As a global phenomenon, booster hesitancy changes over time, and effective interventions can be carried out [49]. Compared with the online nationwide survey conducted in China [58,59,60] before the primary immunization campaign was launched, the prevalence of COVID-19 vaccine hesitancy was about 8.7–16.5% during March to May 2020, which was significantly associated with perceived benefits, efficacy, safety concerns of vaccines and vaccine price. However, during our survey period, the population involved had different levels of vaccine awareness based on previous experience of primary COVID-19 doses, which was most influential on people’s decisions regarding the booster from our multivariate logistic regression models. Among 4039 participants, 13.0% had unsatisfactory or bad experience with primary doses, and 78 participants gave specific reasons: 59% claimed to have adverse events after primary doses, 42.3% thought it took them a long time to get vaccinated, and 28.2% experienced noisy, unsanitary and muggy conditions at the vaccination site. At the beginning of the vaccine campaign, China indeed faced a severe vaccine shortage, leading to a vaccine rush. The vaccination sites were full of people once a wave of outbreaks occurred. However, so far, China has sufficient capacity for the booster, and the vaccination sites in Zhejiang Province provide daily services to meet vaccination needs. More intelligent information technologies are applied to allow easier and better-organized access to vaccination.

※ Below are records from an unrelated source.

Lemma spi1_transfer_frame_ok f h tx rx s :
  frame_ok f h tx rx -> sp_state s <> SPI_ST_UNINIT -> sp_state s <> SPI_ST_FAULTED ->
  let st := after_wait (sp_log s ++ [Lock]) (sp_state s) in
  st <> SPI_ST_FAULTED ->
  exists r rx' s' lead body, spi1_transfer_frame answer after_wait f s = Ok ((r, rx'), s') /\
    sp_log s' = sp_log s ++ Lock :: lead ++ cs_low :: body ++ [cs_high; Unlock] /\
    forallb quiet (lead ++ body) = true /\ dr_writes lead = [] /\
    (length (lead ++ body) <= 2 + 202 * (Z.to_nat (header_len f) + Z.to_nat (data_len f)))%nat /\
    frame_outcome f h tx st body r rx' (sp_state s').
Proof using.
  intros Hf Hu Hfl st Hst. destruct (frame_guards f h tx rx Hf) as [G1 G2]. unfold spi1_transfer_frame.
  rewrite (prog_bind_ok (gets _) _ s (sp_state s) s) by done.
  rewrite (bool_decide_false (sp_state s = SPI_ST_UNINIT)), G1, G2, (bool_decide_false (sp_state s = SPI_ST_FAULTED)) by done.
  set (s1 := Spi st (sp_log s ++ [Lock])). rewrite (prog_bind_ok (sys_mutex_lock after_wait) _ s tt s1) by done.
  rewrite (prog_bind_ok (gets _) _ s1 st s1) by done. rewrite bool_decide_false by done.
  set (v := answer SPI1_SR (sp_log s1)). set (s2 := Spi st (sp_log s1 ++ [Rd SPI1_SR v])).
  rewrite (prog_bind_ok _ _ s1 v s2) by done.
  assert (exists lead s3, whenb (bit_set v SPI_SR_RXNE) (mm_read (Mmio := spi_mmio answer) SPI1_DR;; mret tt) s2
      = Ok (tt, s3) /\
    s3 = Spi st (sp_log s1 ++ lead) /\ forallb quiet lead = true /\ dr_writes lead = [] /\ (length lead <= 2)%nat)
    as (lead & s3 & E3 & -> & Q3 & W3 & L3).
  { destruct (bit_set v SPI_SR_RXNE); cbn [whenb].
    - eexists [Rd SPI1_SR v; Rd SPI1_DR _], _. split; [done|]. split_and!; [|done..|cbn; lia].
      cbn. by rewrite <- !app_assoc.
    - exists [Rd SPI1_SR v], s2. split_and!; [done..|cbn; lia]. }
  rewrite (prog_bind_ok _ _ _ _ _ E3). set (s3 := Spi _ (_ ++ lead)).
  set (s4 := Spi st (sp_log s3 ++ [cs_low])). rewrite (prog_bind_ok (spi1_cs_select answer) _ s3 tt s4) by done.
  destruct (frame_phases_ok f h tx rx s4 Hf) as (r & rx' & s5 & body & E5 & [X1 X2 X3 X4] & D).
  rewrite (prog_bind_ok _ _ _ _ _ E5). cbn beta iota.
  set (s6 := Spi (sp_state s5) (sp_log s5 ++ [cs_high])). rewrite (prog_bind_ok (spi1_cs_deselect answer) _ s5 tt s6) by done.
  set (s7 := if bool_decide (r = SPI_ERR_TIMEOUT) then set_sp_state SPI_ST_FAULTED s6 else s6).
  rewrite (prog_bind_ok (whenb _ _) _ s6 tt s7) by (unfold s7; by destruct (bool_decide _)).
  eexists r, rx', (Spi (sp_state s7) (sp_log s7 ++ [Unlock])), lead, body. split_and!; [done| | |done| |].
  - assert (sp_log s7 = sp_log s6) as El by (unfold s7; by destruct (bool_decide _)). cbn [sp_log]. rewrite El.
    cbn [s6 sp_log]. rewrite X2. cbn [s4 s3 s1 sp_log]. rewrite <- !app_assoc. done.
  - by rewrite forallb_app, Q3, X3.
  - rewrite length_app. lia.
  - cbn [sp_state]. unfold s7. destruct D as [(-> & W & R)|[-> P]]; [left|right].
    + rewrite bool_decide_false by done. split_and!; [done|exact X1|done|done].
    + rewrite bool_decide_true by done. by split_and!.
Qed.
End spec.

Our model indicated that most demographic characteristics were not significantly associated with booster hesitancy, including gender, residence, annual income, marital status, occupation and risk level of SARS-CoV-2 infection. However, young adults (18–30 years old) were much more vaccine-hesitant, which was consistent with studies in UK, USA and Japan [23,39,61]. In addition, lower education status was related to higher degree of hesitancy, which suggested that more interactive promotion methods and easy-to-understand models should be applied. Previous studies [62,63] indicate that social media plays an important role in health promoting, since it is fast, easy and highly convenient and efficient to spread information to Internet users. Treatment advice, psychological support and vaccine recommendations from clinical practitioners [38,42], such as doctors and nurses, were very important for encouraging the elderly to receive a booster, which necessitates a demand for vaccine literacy of elementary health care workers. Social media influencers as well as community leaders might be a better model to promote positive vaccine messages [38]. However, every coin has two sides, and misleading information on COVID-19 vaccines, especially about the adverse effects and contraindicators, should be detected promptly through the Internet and clarified with scientific data. The government and the scientific professors in epidemiology, immunology, clinical medicine and biomedical sciences have the responsibility to step forward to clarify false news before its spread gets out of control. A network public opinion monitoring system through AI-powered social media analytics would be helpful. The Chinese government needs to take advantage of multiple mediums to provide reliable and credible vaccine concepts and to correct misinformation in a timely manner. More scientific leaders, including scientific vloggers or bloggers, should be supported to continually spread updated vaccine knowledge and to resolve public confusion via social media, such as Weibo, WeChat, Bilibili, TikTok, Little Red Book and broadcast radio in China, which can reach people of different age groups and educational levels. To summarize, government media is essential, but promoting vaccine acceptance behavior can rely more on popular social media and Internet influencers from various fields so that health concepts can be better understood by the general public.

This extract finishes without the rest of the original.